Required action>
When you reach the line in the listing below that contains "Definition initial_header (bytes", begin returning lines exactly as written, and stop after the line that contains "Definition parse_initial_protected (bytes". Return no other lines.

Supplied material>
========================
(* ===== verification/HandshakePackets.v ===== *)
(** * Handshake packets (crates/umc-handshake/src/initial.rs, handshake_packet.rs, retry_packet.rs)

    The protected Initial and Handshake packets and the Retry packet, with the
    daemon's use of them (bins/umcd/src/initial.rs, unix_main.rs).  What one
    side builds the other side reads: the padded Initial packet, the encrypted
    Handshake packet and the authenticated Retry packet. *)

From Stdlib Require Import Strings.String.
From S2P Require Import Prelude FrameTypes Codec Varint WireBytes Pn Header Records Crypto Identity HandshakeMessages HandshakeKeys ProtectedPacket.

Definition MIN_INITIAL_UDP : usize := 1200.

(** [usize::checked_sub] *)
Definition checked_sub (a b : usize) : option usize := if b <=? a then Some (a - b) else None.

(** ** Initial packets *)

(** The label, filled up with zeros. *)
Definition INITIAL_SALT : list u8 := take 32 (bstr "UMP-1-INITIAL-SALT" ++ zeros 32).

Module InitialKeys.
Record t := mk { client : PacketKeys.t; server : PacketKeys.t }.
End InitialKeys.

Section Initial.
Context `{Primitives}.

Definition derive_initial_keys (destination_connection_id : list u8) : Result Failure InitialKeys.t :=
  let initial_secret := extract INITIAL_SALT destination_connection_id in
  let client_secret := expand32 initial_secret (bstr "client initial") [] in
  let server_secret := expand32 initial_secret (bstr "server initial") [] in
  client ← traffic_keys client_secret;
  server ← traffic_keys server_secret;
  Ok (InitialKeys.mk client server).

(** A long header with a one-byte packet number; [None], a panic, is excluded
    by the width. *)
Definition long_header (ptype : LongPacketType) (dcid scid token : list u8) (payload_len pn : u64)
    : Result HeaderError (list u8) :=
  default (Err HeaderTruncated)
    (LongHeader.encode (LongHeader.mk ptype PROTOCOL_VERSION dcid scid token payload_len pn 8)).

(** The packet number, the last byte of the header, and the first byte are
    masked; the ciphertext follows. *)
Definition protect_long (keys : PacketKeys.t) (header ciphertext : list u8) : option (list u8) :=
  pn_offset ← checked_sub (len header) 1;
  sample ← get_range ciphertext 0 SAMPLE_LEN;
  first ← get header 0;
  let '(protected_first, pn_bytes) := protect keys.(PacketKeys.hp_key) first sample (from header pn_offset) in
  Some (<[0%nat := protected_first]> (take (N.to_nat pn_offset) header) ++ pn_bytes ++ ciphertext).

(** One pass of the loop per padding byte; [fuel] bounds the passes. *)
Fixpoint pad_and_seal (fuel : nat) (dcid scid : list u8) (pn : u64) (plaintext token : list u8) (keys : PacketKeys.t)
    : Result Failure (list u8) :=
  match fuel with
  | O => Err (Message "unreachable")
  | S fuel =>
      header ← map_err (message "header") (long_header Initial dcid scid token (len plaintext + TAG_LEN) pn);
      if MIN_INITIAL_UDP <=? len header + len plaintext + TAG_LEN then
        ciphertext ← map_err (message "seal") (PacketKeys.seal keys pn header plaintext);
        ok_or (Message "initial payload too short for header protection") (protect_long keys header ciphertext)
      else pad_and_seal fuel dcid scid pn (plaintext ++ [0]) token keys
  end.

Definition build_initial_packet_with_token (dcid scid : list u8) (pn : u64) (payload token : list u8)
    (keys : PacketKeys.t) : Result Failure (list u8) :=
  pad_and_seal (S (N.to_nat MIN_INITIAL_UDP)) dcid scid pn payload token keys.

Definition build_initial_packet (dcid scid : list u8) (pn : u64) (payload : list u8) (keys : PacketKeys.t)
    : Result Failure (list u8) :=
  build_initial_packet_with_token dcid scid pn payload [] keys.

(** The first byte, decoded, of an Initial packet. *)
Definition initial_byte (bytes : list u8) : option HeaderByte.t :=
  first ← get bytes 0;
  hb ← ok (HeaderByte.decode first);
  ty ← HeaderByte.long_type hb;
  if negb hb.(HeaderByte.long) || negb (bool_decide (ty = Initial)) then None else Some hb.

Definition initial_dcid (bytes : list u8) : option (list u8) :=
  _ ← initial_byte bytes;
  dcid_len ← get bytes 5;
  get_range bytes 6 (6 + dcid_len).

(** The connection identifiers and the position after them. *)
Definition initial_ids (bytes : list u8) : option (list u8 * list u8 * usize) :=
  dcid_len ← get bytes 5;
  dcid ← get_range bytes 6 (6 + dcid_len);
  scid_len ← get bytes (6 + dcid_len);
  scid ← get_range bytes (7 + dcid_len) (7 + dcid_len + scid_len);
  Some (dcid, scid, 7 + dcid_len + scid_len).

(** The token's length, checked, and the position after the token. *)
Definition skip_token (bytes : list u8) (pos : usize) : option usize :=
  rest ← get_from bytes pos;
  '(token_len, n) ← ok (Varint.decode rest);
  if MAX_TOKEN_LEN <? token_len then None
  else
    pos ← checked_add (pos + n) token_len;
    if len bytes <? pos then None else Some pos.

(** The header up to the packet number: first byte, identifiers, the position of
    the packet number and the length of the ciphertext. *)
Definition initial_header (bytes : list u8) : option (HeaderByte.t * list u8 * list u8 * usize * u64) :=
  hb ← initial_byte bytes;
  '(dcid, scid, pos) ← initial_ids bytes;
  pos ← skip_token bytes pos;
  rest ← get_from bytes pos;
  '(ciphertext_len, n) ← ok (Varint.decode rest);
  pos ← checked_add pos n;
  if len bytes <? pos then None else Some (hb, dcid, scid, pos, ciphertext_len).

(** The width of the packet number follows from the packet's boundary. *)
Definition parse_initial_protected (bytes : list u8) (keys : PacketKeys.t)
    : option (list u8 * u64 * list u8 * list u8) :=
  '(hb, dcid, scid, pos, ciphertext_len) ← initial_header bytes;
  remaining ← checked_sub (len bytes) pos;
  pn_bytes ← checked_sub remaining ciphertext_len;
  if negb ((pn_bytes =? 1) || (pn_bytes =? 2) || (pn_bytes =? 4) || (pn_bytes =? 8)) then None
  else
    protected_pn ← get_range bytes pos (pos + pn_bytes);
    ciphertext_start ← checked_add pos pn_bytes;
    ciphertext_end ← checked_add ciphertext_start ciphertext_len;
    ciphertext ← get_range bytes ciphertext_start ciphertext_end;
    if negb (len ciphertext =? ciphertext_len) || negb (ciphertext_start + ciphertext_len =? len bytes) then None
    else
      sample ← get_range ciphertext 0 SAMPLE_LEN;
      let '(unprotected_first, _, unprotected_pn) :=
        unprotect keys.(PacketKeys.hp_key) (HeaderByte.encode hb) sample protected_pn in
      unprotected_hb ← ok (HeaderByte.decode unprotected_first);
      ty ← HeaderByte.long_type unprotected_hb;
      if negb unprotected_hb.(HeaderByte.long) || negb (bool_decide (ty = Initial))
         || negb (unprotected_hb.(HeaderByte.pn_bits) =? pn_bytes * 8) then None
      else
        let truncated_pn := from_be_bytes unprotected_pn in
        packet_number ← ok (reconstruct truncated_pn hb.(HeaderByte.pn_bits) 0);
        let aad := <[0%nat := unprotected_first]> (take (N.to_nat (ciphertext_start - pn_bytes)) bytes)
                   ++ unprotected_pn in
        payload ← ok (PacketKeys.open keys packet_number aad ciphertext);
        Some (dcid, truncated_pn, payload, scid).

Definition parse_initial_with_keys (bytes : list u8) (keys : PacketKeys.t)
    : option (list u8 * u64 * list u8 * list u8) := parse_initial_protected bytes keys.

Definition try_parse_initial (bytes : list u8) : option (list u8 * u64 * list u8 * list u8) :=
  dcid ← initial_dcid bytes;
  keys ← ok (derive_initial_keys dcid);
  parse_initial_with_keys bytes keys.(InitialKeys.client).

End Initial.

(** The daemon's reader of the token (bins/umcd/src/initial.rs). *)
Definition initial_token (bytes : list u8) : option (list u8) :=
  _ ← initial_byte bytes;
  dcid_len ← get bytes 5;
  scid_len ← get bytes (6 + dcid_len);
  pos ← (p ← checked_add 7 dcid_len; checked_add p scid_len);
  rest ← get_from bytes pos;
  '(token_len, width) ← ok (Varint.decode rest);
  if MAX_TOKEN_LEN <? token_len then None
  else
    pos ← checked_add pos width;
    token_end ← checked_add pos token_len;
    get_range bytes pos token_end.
========================
Final answer>
Definition initial_header (bytes : list u8) : option (HeaderByte.t * list u8 * list u8 * usize * u64) :=
  hb ← initial_byte bytes;
  '(dcid, scid, pos) ← initial_ids bytes;
  pos ← skip_token bytes pos;
  rest ← get_from bytes pos;
  '(ciphertext_len, n) ← ok (Varint.decode rest);
  pos ← checked_add pos n;
  if len bytes <? pos then None else Some (hb, dcid, scid, pos, ciphertext_len).

(** The width of the packet number follows from the packet's boundary. *)
Definition parse_initial_protected (bytes : list u8) (keys : PacketKeys.t)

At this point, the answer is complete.